**WHAT TO DO:**
The line with "l ← wr (stores", the line with "Definition pm_best : PM", and all lines between them in the material below: return these exactly, and no others.

====== SOURCE RECORDS

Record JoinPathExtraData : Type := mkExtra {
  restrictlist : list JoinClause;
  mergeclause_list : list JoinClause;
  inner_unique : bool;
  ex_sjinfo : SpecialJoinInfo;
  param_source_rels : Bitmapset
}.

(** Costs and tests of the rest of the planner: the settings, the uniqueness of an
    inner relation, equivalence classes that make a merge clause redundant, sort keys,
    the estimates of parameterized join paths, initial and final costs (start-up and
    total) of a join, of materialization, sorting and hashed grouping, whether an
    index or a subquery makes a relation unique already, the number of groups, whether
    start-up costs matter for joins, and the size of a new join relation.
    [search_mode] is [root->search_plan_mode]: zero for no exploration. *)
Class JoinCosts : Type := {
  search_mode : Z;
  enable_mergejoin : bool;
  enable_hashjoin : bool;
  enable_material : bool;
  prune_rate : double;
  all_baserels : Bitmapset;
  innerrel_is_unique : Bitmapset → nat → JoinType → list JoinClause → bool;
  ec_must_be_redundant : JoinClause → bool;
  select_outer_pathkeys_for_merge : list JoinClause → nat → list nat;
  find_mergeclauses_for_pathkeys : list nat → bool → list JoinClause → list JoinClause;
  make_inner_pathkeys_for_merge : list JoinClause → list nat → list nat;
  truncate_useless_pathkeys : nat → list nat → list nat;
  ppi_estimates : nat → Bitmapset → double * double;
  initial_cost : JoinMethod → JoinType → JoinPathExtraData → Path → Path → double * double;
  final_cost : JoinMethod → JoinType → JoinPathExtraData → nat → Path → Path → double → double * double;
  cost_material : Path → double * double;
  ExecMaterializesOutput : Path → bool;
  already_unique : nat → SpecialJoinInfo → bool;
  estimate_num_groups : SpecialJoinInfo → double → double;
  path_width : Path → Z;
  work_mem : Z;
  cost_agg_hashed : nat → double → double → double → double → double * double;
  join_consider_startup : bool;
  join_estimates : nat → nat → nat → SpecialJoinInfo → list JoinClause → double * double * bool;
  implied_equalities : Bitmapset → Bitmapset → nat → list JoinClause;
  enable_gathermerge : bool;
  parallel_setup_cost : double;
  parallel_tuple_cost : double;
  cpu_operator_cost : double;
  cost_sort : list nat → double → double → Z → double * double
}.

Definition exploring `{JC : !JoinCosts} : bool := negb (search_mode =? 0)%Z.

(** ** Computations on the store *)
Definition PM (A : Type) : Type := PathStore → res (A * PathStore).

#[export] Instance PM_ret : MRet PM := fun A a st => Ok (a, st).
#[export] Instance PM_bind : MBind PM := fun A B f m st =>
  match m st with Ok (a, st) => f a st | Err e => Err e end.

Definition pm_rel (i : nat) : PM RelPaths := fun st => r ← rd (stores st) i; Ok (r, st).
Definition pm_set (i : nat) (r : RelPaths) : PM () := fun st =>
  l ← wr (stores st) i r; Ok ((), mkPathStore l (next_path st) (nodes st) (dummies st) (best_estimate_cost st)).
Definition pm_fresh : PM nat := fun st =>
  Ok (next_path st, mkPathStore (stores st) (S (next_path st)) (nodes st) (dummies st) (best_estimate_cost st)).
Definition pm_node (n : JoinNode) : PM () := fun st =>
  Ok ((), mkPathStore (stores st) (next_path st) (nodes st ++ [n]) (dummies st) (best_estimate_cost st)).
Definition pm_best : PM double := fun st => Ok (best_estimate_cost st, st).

============
====== SOURCE RECORDS

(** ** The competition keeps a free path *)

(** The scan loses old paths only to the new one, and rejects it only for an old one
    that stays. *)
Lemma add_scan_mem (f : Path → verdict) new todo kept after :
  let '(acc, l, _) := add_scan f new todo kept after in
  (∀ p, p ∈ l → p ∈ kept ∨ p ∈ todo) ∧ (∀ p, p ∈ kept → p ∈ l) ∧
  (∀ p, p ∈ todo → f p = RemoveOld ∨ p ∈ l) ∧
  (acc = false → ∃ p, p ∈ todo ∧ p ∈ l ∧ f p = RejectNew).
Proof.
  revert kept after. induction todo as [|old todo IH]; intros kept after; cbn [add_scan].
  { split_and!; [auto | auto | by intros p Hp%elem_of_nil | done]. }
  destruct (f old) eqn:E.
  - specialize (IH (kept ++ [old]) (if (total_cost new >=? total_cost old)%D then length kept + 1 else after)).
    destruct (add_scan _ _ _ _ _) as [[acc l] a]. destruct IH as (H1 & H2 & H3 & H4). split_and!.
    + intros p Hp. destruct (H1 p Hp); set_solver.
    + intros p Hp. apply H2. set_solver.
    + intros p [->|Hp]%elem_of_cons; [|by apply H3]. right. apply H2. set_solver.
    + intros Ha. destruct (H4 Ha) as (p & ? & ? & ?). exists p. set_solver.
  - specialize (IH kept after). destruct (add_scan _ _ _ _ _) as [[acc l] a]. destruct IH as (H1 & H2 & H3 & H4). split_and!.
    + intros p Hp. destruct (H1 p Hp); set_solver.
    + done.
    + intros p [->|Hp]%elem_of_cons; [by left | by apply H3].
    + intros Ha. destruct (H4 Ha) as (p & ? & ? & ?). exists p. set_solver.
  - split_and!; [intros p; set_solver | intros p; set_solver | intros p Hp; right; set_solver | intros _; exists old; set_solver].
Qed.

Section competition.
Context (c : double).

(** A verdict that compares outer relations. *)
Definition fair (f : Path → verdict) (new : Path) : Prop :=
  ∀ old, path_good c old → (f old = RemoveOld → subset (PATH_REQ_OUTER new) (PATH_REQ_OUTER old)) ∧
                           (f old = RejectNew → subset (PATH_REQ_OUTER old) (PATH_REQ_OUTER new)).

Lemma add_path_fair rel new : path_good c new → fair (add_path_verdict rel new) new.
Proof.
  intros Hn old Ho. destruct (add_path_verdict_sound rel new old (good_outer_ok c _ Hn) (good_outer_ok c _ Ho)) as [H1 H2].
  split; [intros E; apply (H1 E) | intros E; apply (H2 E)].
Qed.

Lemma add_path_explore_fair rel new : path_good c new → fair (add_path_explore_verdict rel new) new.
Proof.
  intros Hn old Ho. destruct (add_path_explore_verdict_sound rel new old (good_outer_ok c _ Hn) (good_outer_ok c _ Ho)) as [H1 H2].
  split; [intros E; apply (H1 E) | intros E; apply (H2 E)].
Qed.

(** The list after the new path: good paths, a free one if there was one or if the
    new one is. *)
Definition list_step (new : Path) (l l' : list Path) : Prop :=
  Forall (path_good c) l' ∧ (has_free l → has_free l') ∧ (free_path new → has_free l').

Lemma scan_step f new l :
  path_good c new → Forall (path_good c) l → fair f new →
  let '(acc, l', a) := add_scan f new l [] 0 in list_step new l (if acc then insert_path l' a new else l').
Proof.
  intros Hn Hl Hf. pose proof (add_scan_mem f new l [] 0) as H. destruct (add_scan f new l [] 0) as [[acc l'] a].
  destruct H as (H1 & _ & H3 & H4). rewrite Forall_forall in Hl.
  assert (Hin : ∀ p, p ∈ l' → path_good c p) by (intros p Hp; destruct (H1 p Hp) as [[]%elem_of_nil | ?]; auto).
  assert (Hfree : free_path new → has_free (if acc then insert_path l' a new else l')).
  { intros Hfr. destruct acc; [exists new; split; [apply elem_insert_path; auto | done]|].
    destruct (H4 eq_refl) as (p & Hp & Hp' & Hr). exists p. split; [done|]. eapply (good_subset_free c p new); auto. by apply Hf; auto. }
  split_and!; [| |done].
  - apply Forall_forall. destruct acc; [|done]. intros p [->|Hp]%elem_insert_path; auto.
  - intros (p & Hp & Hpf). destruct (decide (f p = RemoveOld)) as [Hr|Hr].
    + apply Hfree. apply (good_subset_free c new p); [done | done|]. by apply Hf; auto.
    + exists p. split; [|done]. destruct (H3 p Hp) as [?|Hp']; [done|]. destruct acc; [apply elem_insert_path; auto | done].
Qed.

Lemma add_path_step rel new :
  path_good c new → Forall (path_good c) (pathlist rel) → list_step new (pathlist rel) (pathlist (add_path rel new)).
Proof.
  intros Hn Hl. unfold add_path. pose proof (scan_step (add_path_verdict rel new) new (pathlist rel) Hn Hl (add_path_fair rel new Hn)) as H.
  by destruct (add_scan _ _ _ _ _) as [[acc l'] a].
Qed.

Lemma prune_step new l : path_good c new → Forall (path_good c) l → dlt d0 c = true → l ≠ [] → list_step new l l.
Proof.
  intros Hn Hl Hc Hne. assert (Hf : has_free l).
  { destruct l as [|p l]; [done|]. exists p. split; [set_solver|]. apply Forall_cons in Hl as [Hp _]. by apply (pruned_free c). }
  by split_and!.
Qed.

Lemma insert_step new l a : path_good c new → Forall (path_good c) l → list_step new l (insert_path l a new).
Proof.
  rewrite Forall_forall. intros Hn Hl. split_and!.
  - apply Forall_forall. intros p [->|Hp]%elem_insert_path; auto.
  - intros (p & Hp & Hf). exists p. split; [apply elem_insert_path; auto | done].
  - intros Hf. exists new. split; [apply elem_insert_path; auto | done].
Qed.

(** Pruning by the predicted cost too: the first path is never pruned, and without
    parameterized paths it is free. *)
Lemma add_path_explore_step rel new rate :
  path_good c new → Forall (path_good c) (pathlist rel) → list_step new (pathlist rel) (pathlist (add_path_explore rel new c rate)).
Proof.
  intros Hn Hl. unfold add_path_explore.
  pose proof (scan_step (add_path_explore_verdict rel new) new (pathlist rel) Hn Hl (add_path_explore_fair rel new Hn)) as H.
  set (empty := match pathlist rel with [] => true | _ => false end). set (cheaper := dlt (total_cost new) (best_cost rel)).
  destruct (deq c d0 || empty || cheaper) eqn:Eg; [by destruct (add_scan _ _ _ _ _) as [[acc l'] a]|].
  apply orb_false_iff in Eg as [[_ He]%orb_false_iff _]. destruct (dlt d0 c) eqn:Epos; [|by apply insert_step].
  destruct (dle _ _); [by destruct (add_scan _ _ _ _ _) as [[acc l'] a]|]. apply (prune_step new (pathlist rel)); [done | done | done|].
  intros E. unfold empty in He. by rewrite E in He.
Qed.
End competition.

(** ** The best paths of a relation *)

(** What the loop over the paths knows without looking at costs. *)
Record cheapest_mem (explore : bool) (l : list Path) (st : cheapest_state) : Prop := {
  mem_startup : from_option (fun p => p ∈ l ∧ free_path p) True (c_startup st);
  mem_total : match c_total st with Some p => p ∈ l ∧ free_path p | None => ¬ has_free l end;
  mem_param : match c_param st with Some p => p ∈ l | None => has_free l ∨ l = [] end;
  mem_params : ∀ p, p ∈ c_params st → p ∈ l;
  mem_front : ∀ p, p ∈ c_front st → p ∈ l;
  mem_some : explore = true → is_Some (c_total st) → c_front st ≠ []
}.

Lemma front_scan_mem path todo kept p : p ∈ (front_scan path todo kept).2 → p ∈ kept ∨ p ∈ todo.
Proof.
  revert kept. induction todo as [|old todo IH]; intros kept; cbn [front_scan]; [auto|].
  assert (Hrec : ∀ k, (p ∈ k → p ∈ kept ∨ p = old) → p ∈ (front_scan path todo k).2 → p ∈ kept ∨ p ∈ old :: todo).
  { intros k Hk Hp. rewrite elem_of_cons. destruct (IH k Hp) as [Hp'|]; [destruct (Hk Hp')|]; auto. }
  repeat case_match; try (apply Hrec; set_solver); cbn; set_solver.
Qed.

============

**SOLUTION FOR THIS PROBLEM:**
  l ← wr (stores st) i r; Ok ((), mkPathStore l (next_path st) (nodes st) (dummies st) (best_estimate_cost st)).
Definition pm_fresh : PM nat := fun st =>
  Ok (next_path st, mkPathStore (stores st) (S (next_path st)) (nodes st) (dummies st) (best_estimate_cost st)).
Definition pm_node (n : JoinNode) : PM () := fun st =>
  Ok ((), mkPathStore (stores st) (next_path st) (nodes st ++ [n]) (dummies st) (best_estimate_cost st)).
Definition pm_best : PM double := fun st => Ok (best_estimate_cost st, st).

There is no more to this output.